Permesso di costruire illegittimo e reati edilizi: nuove indicazioni dalla Cassazione

12/09/2019

L'inizio lavori in presenza di un permesso di costruire ritenuto poi illegittimo e annullato dal Comune in sede di autotutela, "può" comportare un reato edilizio e, quindi, problemi di natura penale.

Lo ha confermato la Suprema Corte di Cassazione con la sentenza n. 37475 del 10 settembre 2019 che ha rigettato il ricorso presentato per la riforma di un'ordinanza che aveva respinto l'istanza di riesame volta ad ottenere l'annullamento dell'ordinanza con cui il g.i.p., convalidando il provvedimento assunto in via d'urgenza dal pubblico ministero, aveva disposto il sequestro preventivo di un immobileinteressato da lavori di ampliamento assentiti con permesso di costruire. Si era in particolare ravvisato il fumus del reato di cui all'art. 44, comma 1, lett. c) del d.P.R. 6 giugno 2001, n. 380 (c.d. Testo Unico Edilizia) sul rilievo che il predetto permesso di costruire fosse illegittimo.

Nella sua disamina la Suprema Corte ha evidenziato che nell'indagine sulla sussistenza del reato urbanistico demandata al giudice penale, cioè, laddove i lavori si siano svolti in base ad un permesso di costruire ritenuto illegittimo, l'attenzione non va focalizzata tanto (o soltanto) sul fatto se il titolo abbia formalmente perduto efficacia in forza di un provvedimento di revoca o annullamento intervenuto prima dello svolgimento dei lavori, quanto sulla circostanza se il titolo, pur apparentemente efficace in costanza di esecuzione delle opere, fosse conforme alla disciplina normativa e urbanistica e, dunque, sussistente ai fini dell'esclusione da responsabilità rispetto al reato di costruzione sine titulo.

Posto che il permesso di costruire deve essere rilasciato "in conformità alle previsioni degli strumenti urbanistici, dei regolamenti edilizi e della disciplina urbanistico-edilizia vigente" (art. 12, comma 1 e art. 13, comma 1 del Testo Unico Edilizia), laddove il provvedimento amministrativo, pur formalmente rilasciato, sia irrimediabilmente viziato per contrasto con il modello legale, tale da risolversi in una mera apparenza, ai fini dell'applicazione della disposizione penale lo stesso deve essere considerato mancante e questa valutazione non viola il principio di legalità vigente in materia penale, né, fatta salva la necessità di accertare l'elemento soggettivo, quello di colpevolezza.

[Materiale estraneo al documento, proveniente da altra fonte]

(* ===== verification/FlowData.v ===== *)
(** * The flow rings: data (dhd_flowring.h, dhd.h, dhd_linux.h)

    A flow is an interface, a priority and a peer.  Each flow has an id, which is
    the index of its ring in the flow ring table, and is found through a hash
    table of its interface.  The chains of that table, the peers of TDLS and the
    stations of an interface are linked lists that only their table refers to;
    they are lists here.  The [list] links of the ring nodes, which join the
    active list of the bus, are the nodes of [Dll]: ring [i] has address
    [Z.of_nat i], the head of the list has address -1.

    An octet is a Z in [0, 256); an array is a list that is accessed with its
    bounds, [None] being an access outside. *)

From S2P Require Import Prelude Pktq Dll Id16 MsgRing FlowQueue.

Definition BCME_ERROR : Z := -1.
Definition BCME_BADARG : Z := -2.
Definition BCME_BADOPTION : Z := -3.
Definition BCME_NOTREADY : Z := -25.
Definition BCME_NOMEM : Z := -27.
Definition BCME_EPERM : Z := -26.

Definition DHD_MAX_IFS : Z := 16.
Definition DHD_BAD_IF : Z := -15.
Definition NUMPRIO : nat := 8.
(** -1, kept in a uint8. *)
Definition ALLPRIO : Z := 255.
Definition PRIO_8021D_BE : Z := 0.

(** ** Addresses *)

Record ether_addr := mk_ea { ea0 : Z; ea1 : Z; ea2 : Z; ea3 : Z; ea4 : Z; ea5 : Z }.
#[export] Instance ether_addr_eq_dec : EqDecision ether_addr.
Proof. solve_decision. Defined.

Definition ETHER_ISMULTI (ea : ether_addr) : bool := bool_decide (Z.land (ea0 ea) 1 ≠ 0).

(** ** dhd_flowring.h *)

Definition FLOWID_INVALID : Z := ID16_INVALID.
Definition BCMPCIE_H2D_COMMON_MSGRINGS : Z := 2.
Definition FLOWID_RESERVED : Z := BCMPCIE_H2D_COMMON_MSGRINGS.

Definition HTPUT_FLOW_RING_PRIO : Z := PRIO_8021D_BE.
Definition HTPUT_NUM_CLIENT_FLOW_RINGS : Z := 3.
Definition HTPUT_TOTAL_FLOW_RINGS : Z := 1 + HTPUT_NUM_CLIENT_FLOW_RINGS.

(** IDLE_TX_FLOW_MGMT is not defined, so no ring is suspended. *)
Inductive flow_ring_status :=
  | FLOW_RING_STATUS_OPEN
  | FLOW_RING_STATUS_CREATE_PENDING
  | FLOW_RING_STATUS_CLOSED
  | FLOW_RING_STATUS_DELETE_PENDING
  | FLOW_RING_STATUS_FLUSH_PENDING
  | FLOW_RING_STATUS_STA_FREEING.
#[export] Instance flow_ring_status_eq_dec : EqDecision flow_ring_status.
Proof. solve_decision. Defined.

Record flow_info := mk_fi { fi_tid : Z; fi_ifindex : Z; fi_sa : ether_addr; fi_da : ether_addr }.
#[export] Instance flow_info_eq_dec : EqDecision flow_info.
Proof. solve_decision. Defined.

(** [fn_prot_info]: whether the pointer to the ring of the pool is set; the pool
    has one ring for each flow id. *)
Record flow_ring_node := mk_node {
  fn_queue : flow_queue;
  fn_active : bool;
  fn_status : flow_ring_status;
  fn_flowid : Z;          (* uint16 *)
  fn_info : flow_info;
  fn_prot_info : bool
}.

Record flow_hash_info := mk_fh { fh_flowid : Z; fh_info : flow_info }.

Definition DHD_FLOWRING_HASH_SIZE : nat := 256.
Definition DHD_FLOWRING_HASHINDEX (ea : ether_addr) (prio : Z) : Z :=
  Z.lxor (Z.lxor (Z.lxor (ea3 ea) (ea4 ea)) (ea5 ea)) (u8 prio) mod 256.

Record if_flow_lkup := mk_lkup {
  if_status : bool;
  if_role : Z;            (* uint8 *)
  fl_hash : list (list flow_hash_info)
}.

(** ** Stations of dhd_linux.h, TDLS peers of dhd.h *)

(** [sta_ifp] is the index of the interface, [None] the address of dhd_if_null. *)
Record dhd_sta := mk_sta {
  sta_flowid : list Z;    (* uint16, NUMPRIO of them *)
  sta_ifp : option Z;
  sta_ea : ether_addr;
  sta_idx : Z;            (* int *)
  sta_ifidx : Z;          (* int *)
  sta_chanspec : Z        (* uint16 *)
}.

(** [sta_list]: the indices of the stations in the pool, in the order of the
    list. *)
Record dhd_if := mk_if { dev_addr : ether_addr; sta_list : list Z }.

Record tdls_peer_tbl := mk_peers { tdls_peer_count : Z (* uint8 *); peer_list : list ether_addr }.

(** ** The fields of struct dhd_pub, struct dhd_bus and struct dhd_prot that the
    flow rings use *)

Record flow_ids := mk_ids {
  flowid_allocator : option id16_map;
  htput_flowid_allocator : option id16_map;
  htput_client_flow_rings : Z;  (* uint16 *)
  htput_flow_ring_start : Z;    (* uint16 *)
  htput_support : bool
}.

Record flow_limits := mk_limits {
  flow_rings_inited : bool;
  num_h2d_rings : Z;                (* uint32 *)
  max_tx_flowid : Z;                (* uint32 *)
  flow_prio_map : list Z;           (* uint8, NUMPRIO of them *)
  flow_prio_map_type : Z;           (* uint8 *)
  max_multi_client_flow_rings : Z;  (* uint8 *)
  multi_client_flow_rings : Z       (* an atomic int *)
}.

Record sta_state := mk_stas {
  iflist : list (option dhd_if);
  sta_pool : option (list dhd_sta);
  staid_allocator : option id16_map
}.

(** A message to the dongle: the fields that the host fills in. *)
Inductive flow_msg :=
  | MSG_FLOW_RING_CREATE (if_id flags epoch tid flow_ring_id : Z) (sa da : ether_addr) (base_addr max_items : Z)
  | MSG_FLOW_RING_DELETE (if_id flags epoch flow_ring_id : Z)
  | MSG_FLOW_RING_FLUSH (if_id flags epoch flow_ring_id : Z).

(** A ring with the fields that [msgbuf_ring] leaves out. *)
Record prot_ring := mk_pring {
  pr_ring : msgbuf_ring;
  pr_base_addr : Z;
  pr_inited : bool;
  pr_seqnum : Z           (* uint32 *)
}.

(** [dongle_rd]: the read indices of the control ring that the dongle will have
    published each time the host looks; [sent]: the messages written so far,
    with their addresses. *)
Record flow_prot := mk_prot {
  h2dring_ctrl_subn : prot_ring;
  h2d_flowrings_pool : list prot_ring;
  dongle_rd : list Z;
  sent : list (Z * flow_msg)
}.

Record flow_bus := mk_bus {
  fw_rev : Z;
  bus_max_tx_flowrings : Z;       (* uint16 *)
  bus_max_submission_rings : Z;   (* uint16 *)
  flow_ring_queue_threshold : Z;  (* conf->flow_ring_queue_threshold, int *)
  dequeue_prec_map : Z            (* uint8 *)
}.

Record dhd_pub := mk_pub {
  p_ids : flow_ids;
  p_lkup : option (list if_flow_lkup);
  p_peers : tdls_peer_tbl;
  p_table : option (list flow_ring_node);
  p_limits : flow_limits;
  p_stas : sta_state;
  p_bus : flow_bus;
  p_prot : flow_prot;
  p_heap : heap;
  p_active : nodes
}.

Definition set_ids (x : flow_ids) (d : dhd_pub) : dhd_pub :=
  mk_pub x (p_lkup d) (p_peers d) (p_table d) (p_limits d) (p_stas d) (p_bus d) (p_prot d) (p_heap d) (p_active d).
Definition set_lkup (x : option (list if_flow_lkup)) (d : dhd_pub) : dhd_pub :=
  mk_pub (p_ids d) x (p_peers d) (p_table d) (p_limits d) (p_stas d) (p_bus d) (p_prot d) (p_heap d) (p_active d).
Definition set_peers (x : tdls_peer_tbl) (d : dhd_pub) : dhd_pub :=
  mk_pub (p_ids d) (p_lkup d) x (p_table d) (p_limits d) (p_stas d) (p_bus d) (p_prot d) (p_heap d) (p_active d).
Definition set_table (x : option (list flow_ring_node)) (d : dhd_pub) : dhd_pub :=
  mk_pub (p_ids d) (p_lkup d) (p_peers d) x (p_limits d) (p_stas d) (p_bus d) (p_prot d) (p_heap d) (p_active d).
Definition set_limits (x : flow_limits) (d : dhd_pub) : dhd_pub :=
  mk_pub (p_ids d) (p_lkup d) (p_peers d) (p_table d) x (p_stas d) (p_bus d) (p_prot d) (p_heap d) (p_active d).
Definition set_stas (x : sta_state) (d : dhd_pub) : dhd_pub :=
  mk_pub (p_ids d) (p_lkup d) (p_peers d) (p_table d) (p_limits d) x (p_bus d) (p_prot d) (p_heap d) (p_active d).
Definition set_bus (x : flow_bus) (d : dhd_pub) : dhd_pub :=
  mk_pub (p_ids d) (p_lkup d) (p_peers d) (p_table d) (p_limits d) (p_stas d) x (p_prot d) (p_heap d) (p_active d).
Definition set_prot (x : flow_prot) (d : dhd_pub) : dhd_pub :=
  mk_pub (p_ids d) (p_lkup d) (p_peers d) (p_table d) (p_limits d) (p_stas d) (p_bus d) x (p_heap d) (p_active d).
Definition set_heap (x : heap) (d : dhd_pub) : dhd_pub :=
  mk_pub (p_ids d) (p_lkup d) (p_peers d) (p_table d) (p_limits d) (p_stas d) (p_bus d) (p_prot d) x (p_active d).
Definition set_active (x : nodes) (d : dhd_pub) : dhd_pub :=
  mk_pub (p_ids d) (p_lkup d) (p_peers d) (p_table d) (p_limits d) (p_stas d) (p_bus d) (p_prot d) (p_heap d) x.

(** Array accesses and assignments. *)
Definition at_ {A} (l : list A) (i : Z) : option A := if bool_decide (0 <= i) then l !! Z.to_nat i else None.
Definition put_ {A} (l : list A) (i : Z) (x : A) : option (list A) :=
  _ ← at_ l i; Some (<[Z.to_nat i := x]> l).

(** [&flow_ring_table[flowid]], and an assignment to it. *)
Definition DHD_FLOW_RING (d : dhd_pub) (flowid : Z) : option flow_ring_node := t ← p_table d; at_ t flowid.
Definition put_ring (d : dhd_pub) (flowid : Z) (n : flow_ring_node) : option dhd_pub :=
  t ← p_table d; t ← put_ t flowid n; Some (set_table (Some t) d).

Definition set_queue (q : flow_queue) (n : flow_ring_node) : flow_ring_node :=
  mk_node q (fn_active n) (fn_status n) (fn_flowid n) (fn_info n) (fn_prot_info n).
Definition set_state (active : bool) (st : flow_ring_status) (n : flow_ring_node) : flow_ring_node :=
  mk_node (fn_queue n) active st (fn_flowid n) (fn_info n) (fn_prot_info n).
Definition set_status (st : flow_ring_status) (n : flow_ring_node) : flow_ring_node := set_state (fn_active n) st n.
Definition set_info (i : flow_info) (n : flow_ring_node) : flow_ring_node :=
  mk_node (fn_queue n) (fn_active n) (fn_status n) (fn_flowid n) i (fn_prot_info n).
Definition set_prot_info (b : bool) (n : flow_ring_node) : flow_ring_node :=
  mk_node (fn_queue n) (fn_active n) (fn_status n) (fn_flowid n) (fn_info n) b.

(** Frees the packets of the queue of a ring. *)
Definition flush_ring (d : dhd_pub) (n : flow_ring_node) : option (dhd_pub * flow_ring_node) :=
  '(h, q) ← flow_queue_flush (p_heap d) (fn_queue n);
  Some (set_heap h d, set_queue q n).

(** ** Accesses to arrays *)

Lemma at_lookup {A} (l : list A) (i : nat) : at_ l (Z.of_nat i) = l !! i.
Proof. unfold at_. rewrite bool_decide_true by lia. by rewrite Nat2Z.id. Qed.

Lemma at_Some {A} (l : list A) i x : at_ l i = Some x <-> 0 <= i ∧ l !! Z.to_nat i = Some x.
Proof. unfold at_. case_bool_decide; naive_solver. Qed.

Lemma at_range {A} (l : list A) i x : at_ l i = Some x -> 0 <= i < Z.of_nat (length l).
Proof. intros [H1 H2%lookup_lt_Some]%at_Some. lia. Qed.

Lemma at_is_Some {A} (l : list A) i : 0 <= i < Z.of_nat (length l) -> ∃ x, at_ l i = Some x.
Proof.
  intros H. destruct (lookup_lt_is_Some_2 l (Z.to_nat i)) as [x Hx]; [lia|]. exists x. apply at_Some. by split; [lia|].
Qed.

Lemma put_Some {A} (l : list A) i y x : at_ l i = Some y -> put_ l i x = Some (<[Z.to_nat i := x]> l).
Proof. intros H. unfold put_. by rewrite H. Qed.

Lemma at_insert_eq {A} (l : list A) i y x : at_ l i = Some y -> at_ (<[Z.to_nat i := x]> l) i = Some x.
Proof.
  intros H. pose proof (at_range _ _ _ H). apply at_Some in H as [? H]. apply at_Some. split; [done|].
  apply list_lookup_insert_eq. by eapply lookup_lt_Some.
Qed.

Lemma at_insert_ne {A} (l : list A) i j x : 0 <= i -> i ≠ j -> at_ (<[Z.to_nat i := x]> l) j = at_ l j.
Proof.
  intros Hi Hne. unfold at_. case_bool_decide; [|done]. apply list_lookup_insert_ne. lia.
Qed.

(** Replacing one of the lists that are concatenated. *)
Lemma concat_insert_perm {A} (ls : list (list A)) i y :
  ls !! i = Some y -> ∃ r, concat ls ≡ₚ y ++ r ∧ ∀ x, concat (<[i := x]> ls) ≡ₚ x ++ r.
Proof.
  revert i. induction ls as [|z ls IH]; intros [|i] H; [done..| |]; simpl in *.
  - injection H as <-. by exists (concat ls).
  - destruct (IH i H) as (r & H1 & H2). exists (z ++ r).
    assert (∀ a b, a ≡ₚ b ++ r -> z ++ a ≡ₚ b ++ z ++ r) as Hz.
    { intros a b ->. rewrite !app_assoc. apply Permutation_app_tail, Permutation_app_comm. }
    split; [by apply Hz|]. intros x. by apply Hz.
Qed.

Lemma concat_map_insert_perm {A B} (f : A -> list B) (l : list A) i y :
  at_ l i = Some y ->
  ∃ r, concat (f <$> l) ≡ₚ f y ++ r ∧ ∀ x, concat (f <$> <[Z.to_nat i := x]> l) ≡ₚ f x ++ r.
Proof.
  intros [_ H]%at_Some. destruct (concat_insert_perm (f <$> l) (Z.to_nat i) (f y)) as (r & H1 & H2).
  - by rewrite list_lookup_fmap, H.
  - exists r. split; [done|]. intros x. by rewrite list_fmap_insert.
Qed.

Secondo gli ermellini, la contravvenzione di esecuzione di lavori "sine titulo" sussiste anche nel caso in cui il permesso di costruire, pur apparentemente formato, sia illegittimo per contrasto con la disciplina urbanistico-edilizia di fonte normativa o risultante dalla pianificazione. In riferimento all'illegittimità del permesso di costruire, non vi è automatismo tra mera l'illegittimità del titolo abilitativo e la sussistenza del reato urbanistico. La macroscopica illegittimità del permesso di costruire non costituisce una condizione essenziale per l'oggettiva configurabilità del reato (con ciò dovendosi pertanto rilevare l'infondatezza del contrario assunto contenuto in ricorso), ma rileva soltanto con riguardo alla sussistenza dell'elemento soggettivo di fattispecie, rappresentando un significativo indice sintomatico della sussistenza della colpa richiesta per l'integrazione del reato.

Al giudice è demandata una valutazione sommaria in ordine al "fumus" del reato ipotizzato relativamente a tutti gli elementi della fattispecie contestata, lo stesso giudice può rilevare anche il difetto dell'elemento soggettivo del reato a condizione che esso emerga "ictu oculi".

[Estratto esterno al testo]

(* ===== verification/FlowTableSpec.v ===== *)
(** * Flow ids and the table of flows: invariants

    [ids_rep] says which flow ids are handed out, [tbl_rep] which flows the
    table of the interfaces holds. *)

From S2P Require Import Prelude Id16 Id16Theorems FlowQueue FlowData FlowTable.

(** ** The allocators *)

Definition has_htput (ids : flow_ids) : bool := bool_decide (htput_flowid_allocator ids ≠ None).

(** The ids of one map are those from FLOWID_RESERVED on, [n] of them, and four
    more for the high throughput rings. *)
Definition ids_top (n : Z) (ids : flow_ids) : Z :=
  FLOWID_RESERVED + n + (if has_htput ids then HTPUT_TOTAL_FLOW_RINGS else 0).

Definition valid_id (n : Z) (ids : flow_ids) (v : Z) : Prop := FLOWID_RESERVED <= v < ids_top n ids.

(** Arithmetic on the bounds of the ids. *)
Ltac idlia :=
  unfold valid_id, ids_top, HTPUT_TOTAL_FLOW_RINGS, HTPUT_NUM_CLIENT_FLOW_RINGS, FLOWID_RESERVED,
    BCMPCIE_H2D_COMMON_MSGRINGS, FLOWID_INVALID, ID16_INVALID in *; lia.

Definition htput_rep (n : Z) (ids : flow_ids) (o : gset Z) : Prop :=
  match htput_flowid_allocator ids with
  | None => o = ∅
  | Some m => htput_support ids = true ∧ htput_flow_ring_start ids = FLOWID_RESERVED + n
              ∧ id16_allocates m (FLOWID_RESERVED + n) HTPUT_TOTAL_FLOW_RINGS o
  end.

Definition normal_rep (n : Z) (ids : flow_ids) (o : gset Z) : Prop :=
  ∃ m, flowid_allocator ids = Some m ∧ id16_allocates m FLOWID_RESERVED n o.

Definition ids_rep (n : Z) (ids : flow_ids) (o : gset Z) : Prop :=
  ∃ o1 o2, normal_rep n ids o1 ∧ htput_rep n ids o2 ∧ o = o1 ∪ o2.

(** What no allocation changes. *)
Definition ids_same (ids1 ids2 : flow_ids) : Prop :=
  has_htput ids1 = has_htput ids2 ∧ htput_support ids1 = htput_support ids2
  ∧ htput_flow_ring_start ids1 = htput_flow_ring_start ids2.

Lemma ids_same_refl ids : ids_same ids ids.
Proof. by repeat split. Qed.

Lemma ids_same_trans a b c : ids_same a b -> ids_same b c -> ids_same a c.
Proof. intros (?&?&?) (?&?&?). repeat split; congruence. Qed.

Lemma ids_same_top n a b : ids_same a b -> ids_top n a = ids_top n b.
Proof. intros (H&_&_). unfold ids_top. by rewrite H. Qed.

Lemma normal_rep_range n ids o v : normal_rep n ids o -> v ∈ o -> FLOWID_RESERVED <= v < FLOWID_RESERVED + n.
Proof. intros (m & _ & H) Hv. by apply (allocates_range _ _ _ _ _ H). Qed.

Lemma htput_rep_range n ids o v :
  htput_rep n ids o -> v ∈ o ->
  FLOWID_RESERVED + n <= v < FLOWID_RESERVED + n + HTPUT_TOTAL_FLOW_RINGS ∧ has_htput ids = true.
Proof.
  unfold htput_rep, has_htput. destruct (htput_flowid_allocator ids) as [m|].
  - intros (_ & _ & H) Hv. split; [by apply (allocates_range _ _ _ _ _ H)|]. by apply bool_decide_eq_true_2.
  - intros -> Hv. by apply elem_of_empty in Hv.
Qed.

Lemma ids_rep_valid n ids o v : ids_rep n ids o -> v ∈ o -> valid_id n ids v.
Proof.
  intros (o1 & o2 & H1 & H2 & ->) [Hv|Hv]%elem_of_union; unfold valid_id, ids_top.
  - apply (normal_rep_range _ _ _ _ H1) in Hv. destruct (has_htput ids); idlia.
  - apply (htput_rep_range _ _ _ _ H2) in Hv as [Hv ->].
    destruct H1 as (m & _ & H1). unfold FLOWID_RESERVED, BCMPCIE_H2D_COMMON_MSGRINGS in *.
    destruct H1 as (s & Hs & _ & <- & _). pose proof (Id16Theorems.id_total _ _ Hs). lia.
Qed.

(** No id of a map is FLOWID_INVALID. *)
Lemma valid_not_invalid n ids o v : ids_rep n ids o -> valid_id n ids v -> v ≠ FLOWID_INVALID.
Proof.
  intros (o1 & o2 & (m & _ & H1) & H2 & _) Hv ->. pose proof (allocates_valid _ _ _ _ H1).
  unfold valid_id, ids_top, htput_rep, has_htput in *. destruct (htput_flowid_allocator ids) as [hm|].
  - destruct H2 as (_ & _ & H2). pose proof (allocates_valid _ _ _ _ H2). rewrite bool_decide_true in Hv by done. idlia.
  - rewrite bool_decide_false in Hv by naive_solver. idlia.
Qed.

Lemma normal_rep_put n ids o m :
  id16_allocates m FLOWID_RESERVED n o ->
  normal_rep n (mk_ids (Some m) (htput_flowid_allocator ids) (htput_client_flow_rings ids)
                  (htput_flow_ring_start ids) (htput_support ids)) o.
Proof. intros H. by exists m. Qed.

(** ** Allocating and freeing *)

Lemma alloc_normal_spec n ids o :
  ids_rep n ids o ->
  ∃ v ids', alloc_normal ids = Some (v, ids') ∧ ids_same ids' ids
    ∧ (v = FLOWID_INVALID ∧ (∀ x, FLOWID_RESERVED <= x < FLOWID_RESERVED + n -> x ∈ o) ∧ ids_rep n ids' o
       ∨ FLOWID_RESERVED <= v < FLOWID_RESERVED + n ∧ v ∉ o ∧ ids_rep n ids' ({[v]} ∪ o)).
Proof.
  intros (o1 & o2 & (m & Hm & H1) & H2 & ->). unfold alloc_normal. rewrite Hm. cbn [mbind option_bind].
  destruct (alloc_law _ _ _ _ H1) as (v & m' & -> & Hr). cbn [mbind option_bind].
  eexists v, _. split; [done|]. split; [by repeat split|].
  destruct Hr as [(-> & Hfull & H1')|(Hv & Ho & H1')]; [left|right]; (split; [done|]).
  - split; [intros x Hx; apply elem_of_union_l; auto|]. exists o1, o2. by split; [apply normal_rep_put|].
  - split.
    + intros [?|Hv2]%elem_of_union; [done|]. apply (htput_rep_range _ _ _ _ H2) in Hv2 as [? _]. lia.
    + exists ({[v]} ∪ o1), o2. split; [by apply normal_rep_put|]. split; [done|set_solver].
Qed.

Nel caso di specie, considerato che l'ordinanza impugnata attesta come le plurime violazioni degli strumenti urbanistici riscontrate non rendano evidente la buona fede, tenendo conto dei limiti della presente fase cautelare, non può dunque escludersi, nemmeno sotto questo profilo, la sussistenza del fumus del reato ipotizzato.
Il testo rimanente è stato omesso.